April 19, 2018
The Stability Innovation Atlas team, led by FHI 360 and funded by the Rockefeller Foundation, will release their finished product in Spring 2018. The complete Atlas will feature economic stability-enhancing innovations that empower the world’s poor and vulnerable people in managing and investing with confidence in their future. We will be profiling several innovators and innovations that were identified during the research and crowd-sourcing process over the coming weeks and months.
Jordan ranks highly for gender equality in human development indicators such as health and education. Yet women’s participation rates in the formal labor force are among the lowest regionally. Unable to find employment in the formal sector, most women in Jordan run businesses informally from home. However, these home-based businesses (HBBs) have been hindered by zoning restrictions that effectively barred HBBs outside of the Greater Amman Municipality from obtaining business licenses. This limited their ability to access new markets and financial services, as well as substantially reducing Jordan’s tax base.

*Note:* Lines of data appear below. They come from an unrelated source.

(** X6. What is recognized is part of what is shown: when the canvas is
    at least 100 wide and 40 high, the OCR crop lies inside the rectangle
    of the frame that [drawFrame] displays. *)
Theorem computeOCRCrop_within_display_crop :
  forall (frame : Frame) (canvas : Canvas),
    0 < width frame -> 0 < height frame ->
    100 <= canvas_width canvas -> 40 <= canvas_height canvas ->
    Rect_within
      (computeOCRCrop canvas frame)
      (computeCoverCrop (width frame) (height frame)
                        (canvas_width canvas) (canvas_height canvas)).
Proof.
  intros frame canvas Hw Hh Hcw Hch.
  assert (Hcw0 : 0 < canvas_width canvas) by lra.
  assert (Hch0 : 0 < canvas_height canvas) by lra.
  pose proof (cover_crop_bounds (width frame) (height frame)
                (canvas_width canvas) (canvas_height canvas)
                Hw Hh Hcw0 Hch0) as B.
  cbv zeta in B. destruct B as (_ & _ & _ & _ & Bw & Bh & _).
  unfold Rect_within, computeOCRCrop. cbn [sx sy sw sh].
  set (d := computeCoverCrop (width frame) (height frame)
              (canvas_width canvas) (canvas_height canvas)) in *.
  unfold GUIDE_WIDTH, GUIDE_HEIGHT.
  pose proof (ratio_pos (sw d) (canvas_width canvas) Bw Hcw0) as HsX.
  pose proof (ratio_pos (sh d) (canvas_height canvas) Bh Hch0) as HsY.
  assert (EX : sw d / canvas_width canvas * canvas_width canvas == sw d)
    by (field; lra).
  assert (EY : sh d / canvas_height canvas * canvas_height canvas == sh d)
    by (field; lra).
  set (scaleX := sw d / canvas_width canvas) in *.
  set (scaleY := sh d / canvas_height canvas) in *.
  halves.
  repeat split; nra.
Qed.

The USAID Jordan Local Enterprise Support Project (LENS), implemented by FHI 360, began working in 2014 to strengthen the legal status of woman-run HBBs outside of Amman, particularly in underserved communities. The goal was to enable them to grow and invest more in their local communities, and to empower women in economic activity and public- sector decision-making. To this end, LENS conducted a survey of 4,700 businesses, finding that 23% of businesses are informal and operate from home. To the Ministry of Municipal Affairs (MOMA), LENS presented these results along with comparative models of legally-recognized home-based businesses from around the world, a proposal for regularizing HBBs in Jordan, and, later, a study of the economic impact of such regulation. One issue LENS discovered in this process was that the high cost of compulsory social insurance would significantly erode HBB earnings and discourage business registration. LENS then presented these findings to the Social Security Corporation (SSC) and worked to obtain an exemption.
As a result, MOMA amended the Regulations on Buildings and Zoning for Cities and Villages, which allows HBBs to now legally use residential areas for starting and registering their businesses. In August 2017, the SSC also issued HBBs an exemption from compulsory social security contributions. The regulatory changes allow the HBBs throughout the country to formalize more simply and efficiently, granting them legal status and resulting access to markets and services. The project also trained government and municipal agencies involved in the registration and licensing of HBBs on the new legal framework, procured a high-performance database server for the Companies Control Department (CCD) to improve business registration efficiency, and partnered with the CCD and Ministry of Industry, Trade and Supply to publish a startup guide to help MSEs formalize their businesses.
LENS has also been assisting women in a number of other ways, including Informal Savings and Lending Groups manuals to help facilitate women access to finance and a Women’s Economic Empowerment grant targeting women working in non-traditional business sectors—plumbers electricians, and carpenters—with a focus on export potential.
Female HBB owners working in food production have been targeted as a key area of growth. USAID LENS has provided technical assistance to hundreds of HBBs to upgrade food safety standards, product development, production, packaging and transportation, linked HBBs to new markets through the online channels and partnerships with industry groups. LENS also signed an MOU with the supermarket Safeway Jordan to integrate food producers and processors of pickled vegetables and processed dairy products into its supply chains. Through these efforts, the project aims to multiply job opportunities and promote innovation in these communities in a way that is inclusive of women, youth, and other vulnerable populations.